## What the task requires
Write out all of the data again, exactly as it reads.
START Available data
Lemma binding_no_sep k es v : binding k es = Some v → "="%char ∉ k.
Proof.
  unfold binding. intros Hl%last_Some_elem_of.
  apply list_elem_of_omap in Hl as (e & _ & He).
  destruct (Cut e "=") as [[k' v']|] eqn:Hc; [|done]. case_bool_decide; [|done]. subst.
  by apply Cut_Some in Hc as [_ ?].
Qed.

(** The environment of a new shell assigns each variable the last value the
    session gave it, or else the container's, and nothing else; and the
    server's public key variable never reaches the shell, even when the client
    sends one. *)
Theorem MergeEnv_spec environ sessionEnv k v :
  "="%char ∉ k →
  k ++ gs "=" ++ v ∈ MergeEnv environ sessionEnv ↔
  k ≠ pubkeyVar ∧ binding k (environ ++ sessionEnv) = Some v.
Proof.
  intros Hk. unfold MergeEnv. rewrite <- fold_left_app, list_elem_of_fmap. split.
  - intros ([k' v'] & He & [Hne Hl]%elem_of_map_to_list%lookup_delete_Some).
    rewrite envAdd_binding in Hl.
    pose proof (binding_no_sep _ _ _ Hl) as Hk'.
    pose proof (Cut_app k "=" v Hk) as H1. pose proof (Cut_app k' "=" v' Hk') as H2.
    change (k ++ "="%char :: v = k' ++ "="%char :: v') in He.
    rewrite He in H1. rewrite H1 in H2. injection H2 as -> ->. done.
  - intros [Hne Hb]. exists (k, v). split; [done|].
    apply elem_of_map_to_list, lookup_delete_Some. by rewrite envAdd_binding.
Qed.

Lemma MergeEnv_spec_witness :
  gs "TERM" ++ gs "=" ++ gs "xterm" ∈
    MergeEnv [gs "TERM=dumb"; gs "VIBEPIT_SSH_PUBKEY=x"] [gs "TERM=xterm"].
Proof.
  apply (MergeEnv_spec [gs "TERM=dumb"; gs "VIBEPIT_SSH_PUBKEY=x"] [gs "TERM=xterm"] (gs "TERM") (gs "xterm")).
  - apply (bool_decide_unpack _). vm_compute. exact I.
  - split; [discriminate|vm_compute; reflexivity].
Defined.

(** ** The manager *)

Section manager.
Context `{Emulator}.

Record Manager := MkManager {
  sessions : gmap bytes Session;
  counter : Z;
  limit : Z;
}.

Definition NewManager (limit : Z) : Manager := MkManager ∅ 0 limit.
END Available data
## Answer to the exercise
Lemma binding_no_sep k es v : binding k es = Some v → "="%char ∉ k.
Proof.
  unfold binding. intros Hl%last_Some_elem_of.
  apply list_elem_of_omap in Hl as (e & _ & He).
  destruct (Cut e "=") as [[k' v']|] eqn:Hc; [|done]. case_bool_decide; [|done]. subst.
  by apply Cut_Some in Hc as [_ ?].
Qed.

(** The environment of a new shell assigns each variable the last value the
    session gave it, or else the container's, and nothing else; and the
    server's public key variable never reaches the shell, even when the client
    sends one. *)
Theorem MergeEnv_spec environ sessionEnv k v :
  "="%char ∉ k →
  k ++ gs "=" ++ v ∈ MergeEnv environ sessionEnv ↔
  k ≠ pubkeyVar ∧ binding k (environ ++ sessionEnv) = Some v.
Proof.
  intros Hk. unfold MergeEnv. rewrite <- fold_left_app, list_elem_of_fmap. split.
  - intros ([k' v'] & He & [Hne Hl]%elem_of_map_to_list%lookup_delete_Some).
    rewrite envAdd_binding in Hl.
    pose proof (binding_no_sep _ _ _ Hl) as Hk'.
    pose proof (Cut_app k "=" v Hk) as H1. pose proof (Cut_app k' "=" v' Hk') as H2.
    change (k ++ "="%char :: v = k' ++ "="%char :: v') in He.
    rewrite He in H1. rewrite H1 in H2. injection H2 as -> ->. done.
  - intros [Hne Hb]. exists (k, v). split; [done|].
    apply elem_of_map_to_list, lookup_delete_Some. by rewrite envAdd_binding.
Qed.

Lemma MergeEnv_spec_witness :
  gs "TERM" ++ gs "=" ++ gs "xterm" ∈
    MergeEnv [gs "TERM=dumb"; gs "VIBEPIT_SSH_PUBKEY=x"] [gs "TERM=xterm"].
Proof.
  apply (MergeEnv_spec [gs "TERM=dumb"; gs "VIBEPIT_SSH_PUBKEY=x"] [gs "TERM=xterm"] (gs "TERM") (gs "xterm")).
  - apply (bool_decide_unpack _). vm_compute. exact I.
  - split; [discriminate|vm_compute; reflexivity].
Defined.

(** ** The manager *)

Section manager.
Context `{Emulator}.

Record Manager := MkManager {
  sessions : gmap bytes Session;
  counter : Z;
  limit : Z;
}.

Definition NewManager (limit : Z) : Manager := MkManager ∅ 0 limit.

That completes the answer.